Die ganze Nacht über hatte er sich den Kopf zermartert, wer die unbekannte Frau sein könnte. Also hatte er die Namen sämtlicher Frauen notiert, die ihm eingefallen waren. Jedes weibliche Wesen, das jemals in irgendeiner Art eine Rolle in seinem Leben gespielt hatte – Bekannte, Nachbarinnen, ehemalige Mitschülerinnen, Kommilitoninnen, Kolleginnen, Patientinnen und natürlich auch seine ehemaligen Beziehungen. Letztere waren nicht besonders viele gewesen, und keiner von ihnen hätte er ein derart wahnhaftes Verhalten zugetraut, doch er hatte bei seinem Brainstorming niemanden auslassen wollen. Zunächst einmal kam jede infrage – und doch auch wieder nicht. Denn keiner der Namen auf dieser Liste war in der Lage, auch nur den geringsten Verdacht bei ihm zu erregen.

Schließlich war ihm der Gedanke gekommen, dass es sich bei der Frau tatsächlich um eine Unbekannte handelte. Eine Person, die er nicht kannte, die aber ihn zu kennen glaubte. Vielleicht durch Carlas Buch.

Dieser Gedanke hatte ihn fast verzweifeln lassen. Denn wenn es wirklich so war, hatte er nichts in der Hand, womit er sich gegen diese Frau zur Wehr setzen konnte. Er war ihr schutzlos ausgeliefert, während sie ihr Spiel mit ihm trieb.

Das alles wäre nicht weiter schlimm gewesen – er hätte abwarten können, bis sie sich eines Tages aus irgendeiner Unachtsamkeit heraus selbst verriet –, aber gestern Abend hatte sie ihm zum ersten Mal Angst gemacht. Sie hatte ihm ihre unberechenbare Seite gezeigt. Eine gefährliche Seite, die ihn in seinem Verdacht bestärkte, sie könnte tatsächlich die Mörderin von Volker Nowak sein. Und dass sie gegebenenfalls zu weiteren Morden in der Lage war, sofern ihr kranker Geist dies für nötig hielt.
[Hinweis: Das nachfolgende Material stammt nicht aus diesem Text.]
Lemma policy_bounds :
  isolation_policy p = Ok p →
  ci_network_mode p = "none" ∧ (1 <= ci_pids_limit p <= 64)%Z ∧ (33554432 <= ci_memory_bytes p <= 2147483648)%Z ∧ "ALL" ∈ ci_cap_drop p.
Proof.
  unfold isolation_policy. destruct (ci_network_mode p =s "none") eqn:E1; [|done].
  destruct ((1 <=? ci_pids_limit p) && (ci_pids_limit p <=? 64))%Z eqn:E2; [|done].
  destruct ((32 * 1024 * 1024 <=? ci_memory_bytes p) && (ci_memory_bytes p <=? 2 * 1024 * 1024 * 1024))%Z eqn:E3; [|done].
  destruct (qle _ _ && _); [|done]. destruct (_ || _) eqn:E5; [done|]. intros _.
  apply orb_false_iff in E5 as [[_ E5%negb_false_iff]%orb_false_iff _]. apply str_in_iff in E5. apply String.eqb_eq in E1.
  rewrite andb_true_iff, !Z.leb_le in E2, E3. done.
Qed.
Lemma check_env_ok env u : check_env p env = Ok u → Forall (λ kv, fst kv ∈ ci_env_allowlist p ∧ sensitive_env (fst kv) = false) env.
Proof.
  induction env as [|[k v] env IH]; [constructor|]. cbn [check_env]. destruct (str_in k _) eqn:E1; [|done]. cbn [negb].
  destruct (sensitive_env k) eqn:E2; [done|]. intros Hr. constructor; [|auto]. split; [by apply str_in_iff|done].
Qed.
Lemma cap_pair (l : list string) c : c ∈ l → ∃ pre post, concat (map (λ c, ["--cap-drop"; c]) l) = pre ++ ["--cap-drop"; c] ++ post.
Proof.
  intros (l1 & l2 & ->)%list_elem_of_split. eexists _, _. rewrite map_app, concat_app. cbn [map concat]. done.
Qed.
Lemma create_args_contained image name command env args :
  isolation_policy p = Ok p → create_args p image name command env = Ok args → args_contained p env args.
Proof.
  intros (Hn & _ & _ & Hc)%policy_bounds. unfold create_args. destruct (_ || _); [done|]. destruct (negb _); [done|].
  destruct (check_env p env) as [u|] eqn:Ee; [|done]. intros [= <-]. unfold docker_arguments. rewrite Hn. split.
  - eexists ["docker"; "create"; "--name"; name], _. reflexivity.
  - cbn [app]. do 12 apply list_elem_of_further. apply list_elem_of_here.
  - destruct (cap_pair _ _ Hc) as (pre & post & ->). rewrite <- (app_assoc pre), (app_assoc _ pre). eexists _, _. rewrite <- (app_assoc ["--cap-drop"; "ALL"]). reflexivity.
  - eexists [_; _; _; _; _; _; _; _; _; _; _; _; _; _; _], _. reflexivity.
  - by eapply check_env_ok.
Qed.
Lemma check_host_ok host w u w' : isolation_policy p = Ok p → check_host p host w = (Ok u, w') → host_contained p host ∧ w' = w.
Proof.
  intros (_ & Hp & Hm & _)%policy_bounds. unfold check_host.
  intros (? & ? & [Hnet ->]%raise_if_Ok_inv & Hrun)%bind_Ok_inv.
  apply bind_Ok_inv in Hrun as (pids & ? & [Ep ->]%lift_Ok_inv & Hrun). apply bind_Ok_inv in Hrun as (? & ? & [Hpid%negb_false_iff ->]%raise_if_Ok_inv & Hrun).
  apply bind_Ok_inv in Hrun as (mem & ? & [Em ->]%lift_Ok_inv & Hrun). apply bind_Ok_inv in Hrun as (? & ? & [Hmem%negb_false_iff ->]%raise_if_Ok_inv & Hrun).
  cbv zeta in Hrun. apply bind_Ok_inv in Hrun as (nano & ? & [_ ->]%lift_Ok_inv & Hrun). apply bind_Ok_inv in Hrun as (? & ? & [_ ->]%raise_if_Ok_inv & Hrun).
  apply bind_Ok_inv in Hrun as (? & ? & [Hro%negb_false_iff ->]%raise_if_Ok_inv & Hrun).
  apply bind_Ok_inv in Hrun as (tmp & ? & [Et ->]%lift_Ok_inv & Hrun). apply bind_Ok_inv in Hrun as (? & ? & [Htmp%negb_false_iff ->]%raise_if_Ok_inv & Hrun).
  apply bind_Ok_inv in Hrun as (caps & ? & [Ec ->]%lift_Ok_inv & Hrun). apply bind_Ok_inv in Hrun as (? & ? & [Hcap%negb_false_iff ->]%raise_if_Ok_inv & Hrun).
  apply bind_Ok_inv in Hrun as (opts & ? & [Eo ->]%lift_Ok_inv & [Hopt%negb_false_iff ->]%raise_if_Ok_inv).
  apply Z.eqb_eq in Hpid as ->, Hmem as ->. split; [|done]. split; [|done|done|done|by rewrite Et, Htmp| |].
  - destruct (dget host "NetworkMode") as [[]|]; try done. by apply negb_false_iff, String.eqb_eq in Hnet as ->.
  - exists caps. split; [done|by apply str_in_iff].
  - apply existsb_exists in Hopt as (v & Hv%list_elem_of_In & Hc). by exists opts, v.
Qed.

Abbreviation removal name := ["docker"; "rm"; "--force"; name].
Lemma torn_down_run name timeout body w r w' :
  torn_down docker name timeout body w = (r, w') →
  ∃ res wx, body w = (res, wx) ∧ w' = snd (docker (removal name) timeout wx)
    ∧ ∀ d, r = Ok d → res = Ok d ∧ ∃ out, docker (removal name) timeout wx = (Ok (0%Z, out), w').
Proof.
  unfold torn_down, attempt. unfold mbind at 1, M_bind at 1. destruct (body w) as [res wx]. intros Hrun. exists res, wx. split; [done|].
  revert Hrun. unfold mbind at 1, M_bind at 1. destruct (docker (removal name) timeout wx) as [[[rc out]|e] wy]; cbn [fst snd].
  - destruct (Z.eqb_spec rc 0) as [->|]; cbn [negb]; [|by intros [= <- <-]].
    rewrite bind_raise_if_run by done. intros [= <- <-]. split; [done|]. intros d ->. by eauto.
  - by intros [= <- <-].
Qed.
Lemma probe_body_ok name timeout w d w' :
  isolation_policy p = Ok p → probe_body p docker name timeout w = (Ok d, w') →
  ∃ out w1 host out', docker ["docker"; "inspect"; name] timeout w = (Ok (0%Z, out), w1) ∧ host_config out = Some (JObj host)
    ∧ host_contained p host ∧ docker ["docker"; "start"; "--attach"; name] timeout w1 = (Ok (0%Z, out'), w').
Proof.
  intros Hp. unfold probe_body. intros ([rc out] & w1 & Hi & Hrun)%bind_Ok_inv. cbn [fst snd] in Hrun.
  apply bind_Ok_inv in Hrun as (? & ? & [Hrc%negb_false_iff%Z.eqb_eq ->]%raise_if_Ok_inv & Hrun).
  apply bind_Ok_inv in Hrun as (config & ? & Hc & Hrun). destruct (host_config out) as [v|] eqn:Eh; [|done]. injection Hc as -> <-.
  apply bind_Ok_inv in Hrun as (host & ? & Ho & Hrun). destruct config as [| | | | | |host']; try done. injection Ho as -> <-.
  apply bind_Ok_inv in Hrun as (? & ? & [Hok ->]%check_host_ok & Hrun); [|done].
  apply bind_Ok_inv in Hrun as ([rc' out'] & w2 & Hs & Hrun). cbn [fst snd] in Hrun.
  apply bind_Ok_inv in Hrun as (? & ? & [Hrc'%negb_false_iff%Z.eqb_eq ->]%raise_if_Ok_inv & Hrun). subst rc rc'.
  exists out, w1, host, out'. split_and!; try done. rewrite Hs. f_equal.
  destruct (List.last _ _); [|done]. destruct (loads _) as [[]|]; try done. by injection Hrun.
Qed.

(** C33. A container probe is contained and disposable.  Whatever happens once docker has
    created the container (a refused inspection, a failing or unreadable probe, an
    exception of docker itself), the last thing the runner does is to remove it.  A probe
    that returns was created by a command line with no network, a read-only root, all
    capabilities dropped, no new privileges and only allowlisted environment keys that do
    not look like secrets; docker's own description of the container confirmed that,
    within the sovereign bounds on processes and memory, before it was started; and it
    was started and removed with return code 0. *)
Theorem container_probe_contained image command env timeout w r w' :
  isolation_policy p = Ok p → container_probe p docker image command env timeout w = (r, w') →
  ∃ id w0, uuid_hex w = (Ok id, w0) ∧
    let name := "immune-sandbox-" +:+ String.substring 0 16 id in
    (∀ args out w1, create_args p image name command env = Ok args → docker args timeout w0 = (Ok (0%Z, out), w1) →
       ∃ wx, w' = snd (docker (removal name) timeout wx))
    ∧ ∀ d, r = Ok d → ∃ args out0 w1 out1 w2 host out2 w3 out3,
        create_args p image name command env = Ok args ∧ args_contained p env args ∧ docker args timeout w0 = (Ok (0%Z, out0), w1)
        ∧ docker ["docker"; "inspect"; name] timeout w1 = (Ok (0%Z, out1), w2)
        ∧ host_config out1 = Some (JObj host) ∧ host_contained p host
        ∧ docker ["docker"; "start"; "--attach"; name] timeout w2 = (Ok (0%Z, out2), w3)
        ∧ docker (removal name) timeout w3 = (Ok (0%Z, out3), w').
Proof.
  intros Hp. unfold container_probe. assert (∃ id w0, uuid_hex w = (Ok id, w0)) as (id & w0 & Eid) by (by eexists _, _).
  rewrite (bind_Ok _ _ _ _ _ Eid). cbv zeta. intros Hrun. exists id, w0. split; [done|]. set (name := _ +:+ _) in *.
  destruct (create_args p image name command env) as [args|e] eqn:Ea; [|by injection Hrun as <- <-].
  rewrite (bind_Ok (lift_result (Ok args)) _ w0 args w0 eq_refl) in Hrun. split.
  - intros ? out w1 [= <-] Ed. rewrite (bind_Ok _ _ _ _ _ Ed) in Hrun. cbn [fst] in Hrun. rewrite bind_raise_if_run in Hrun by done.
    apply torn_down_run in Hrun as (res & wx & _ & -> & _). by exists wx.
  - intros d ->. apply bind_Ok_inv in Hrun as ([rc out0] & w1 & Ed & Hrun). cbn [fst] in Hrun.
    apply bind_Ok_inv in Hrun as (? & ? & [Hrc%negb_false_iff%Z.eqb_eq ->]%raise_if_Ok_inv & Hrun). subst rc.
    apply torn_down_run in Hrun as (res & w3 & Hb & _ & Hok). destruct (Hok d eq_refl) as [-> [out3 E3]].
    apply probe_body_ok in Hb as (out1 & w2 & host & out2 & H1' & H2' & H3' & H4'); [|done].
    exists args, out0, w1, out1, w2, host, out2, w3, out3. pose proof (create_args_contained _ _ _ _ _ Hp Ea). by split_and!.
Qed.
End probe.
(* ===== verification/Twin.v ===== *)
(** immune_twin/sandbox.py and immune_twin/gateway_adapter.py: the closed digital twin
    (a virtual world of services with snapshots inside a sandbox directory), its
    actuator, the guard against external effects, and the gateway adapter.

    The twin runs on its own state: the virtual world and the files of the sandbox.
    Directories are implicit in the file map.  A field that should hold a dict and holds
    something else raises TypeError.

    The theorems follow the definitions. *)

From S2P Require Import Prelude Json Sha256 Schema Files Tokens Observability Operations Gateway Updates.
From S2P Require Import Discovery TokenProps.

(** ** The virtual world *)
Record TwinService := { ts_name : string; ts_running : bool; ts_config : dict; ts_dependencies : list json }.
Record TwinWorld := {
  tw_clock : Q; tw_services : list (string * TwinService); tw_ai_available : bool; tw_release_version : string;
  tw_human_gate_open : bool; tw_events : list dict;
}.
Definition new_twin_world : TwinWorld :=
  {| tw_clock := 2100000000; tw_services := []; tw_ai_available := true; tw_release_version := "1.0.0";
     tw_human_gate_open := false; tw_events := [] |}.

Fixpoint sv_get (l : list (string * TwinService)) (k : string) : option TwinService :=
  match l with [] => None | (k', v) :: l' => if k' =s k then Some v else sv_get l' k end.
Fixpoint sv_set (l : list (string * TwinService)) (k : string) (v : TwinService) : list (string * TwinService) :=
  match l with [] => [(k, v)] | (k', v') :: l' => if k' =s k then (k, v) :: l' else (k', v') :: sv_set l' k v end.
Diese Angst hatte ihn angetrieben, gewissenhaft nachzuforschen, ob es nicht vielleicht doch einen Anhaltspunkt gab. Irgendetwas, das er bisher übersehen hatte. Einen Strohhalm, an den er sich klammern konnte.

Doch er hatte nichts gefunden.

Ich weiß nicht, wer sie ist, lautete das frustrierende Resultat seiner Nachtaktion.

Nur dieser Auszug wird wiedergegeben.